Angela was less than fifty metres away. All day, she had been getting ready, from exfoliating her heels and painting her nails to sticking the bloody eyelashes on for the third time. She was inept, yet determined. Today of all days, she told herself, she had to try. Making an effort meant that people noticed you, and she’d never been very comfortable with that.

Her hairless legs rubbed against each other as she paced. It was a strange, almost dizzying feeling, like picking up a silk scarf. Her arm hairs stood on end. Everyone that passed her in the street; surely they must be able to feel the static coming off her. The meaning of today. She longed to fade away into the crowd, one of the wandering texters or the legginged child wranglers. That’s what wearing trousers does, she concluded. It makes you invisible.

A roll of hair pinned behind her left ear was beginning to loosen. “Good luck!” a plump lady wearing a lanyard called out from the other side of the street. Angela smiled awkwardly back, and her lips felt greasy, unnatural. She remembered the lipstick: pillarbox red. She wondered if she had it on her teeth.

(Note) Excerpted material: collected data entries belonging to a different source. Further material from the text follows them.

(* ===== verification/FrontMainTheorems.v ===== *)
(** * What the front server's process guarantees

    The threads it starts, its exit code, and what becomes of a stop signal. *)
From stdpp Require Import gmap.
From S2P Require Import Prelude Message Config ConfigTheorems InfoTree AsioPool FrontMain MainInvariant.

Section theorems.
Context `{PropertyTree}.

(** The exit code. The process exits with 0 only after a stop signal; with 1 only when
    a reload was asked for (and the file could not be read), or when no instance of the
    pool has a thread. *)
Theorem exit_code p ls s c :
  new_pool p -> main_steps (entered p) ls s -> pc s = Exited c ->
  (c = 0 /\ should_stop s = true) \/ (c = 1 /\ should_reload s = true) \/
  (c = 1 /\ Forall (fun i => uint64 <$> thread_count (config (proc s)) i = Some 0) (asios_ (proc s))).
Proof.
  intros Hp Hsteps Hpc. pose proof (main_steps_inv _ _ _ Hsteps (entered_inv p Hp)) as [_ _ He].
  by rewrite Hpc in He.
Qed.

(** ** Stopping *)

Definition threads_running (s : main_state) : nat := sum_list (running <$> asios_ (proc s)).

(** Every instance is stopped. *)
Definition all_stopped (s : main_state) : Prop :=
  Forall (fun i => stopped i = true) (asios_ (proc s)).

She picked at her freshly lacquered nails, wishing she had something to hold. Should she have arranged flowers? No, it was only a registry office do. And who walks into a florist on the day of their wedding? Her fingertips felt taut, uncomfortable. It was already twenty minutes past their slot.

The piercing voice of a little boy caught in her ears.

“Why’s that lady in a white dress?” it asked.

“Because she’s getting married,” his mother replied.

“Why is she getting married?”

“Because she’s in love, and that’s what people do when they love each other.”

But she wasn’t in love; at least, not with Simon. It was then that she realised, the only thing she loved was being Angela. Angela in the awful jeans, Angela with the knotty hair, anonymous Angela in her anonymous life where nothing was scrubbed, or special, or organised.

She grabbed a handful of skirt in each fist and ran.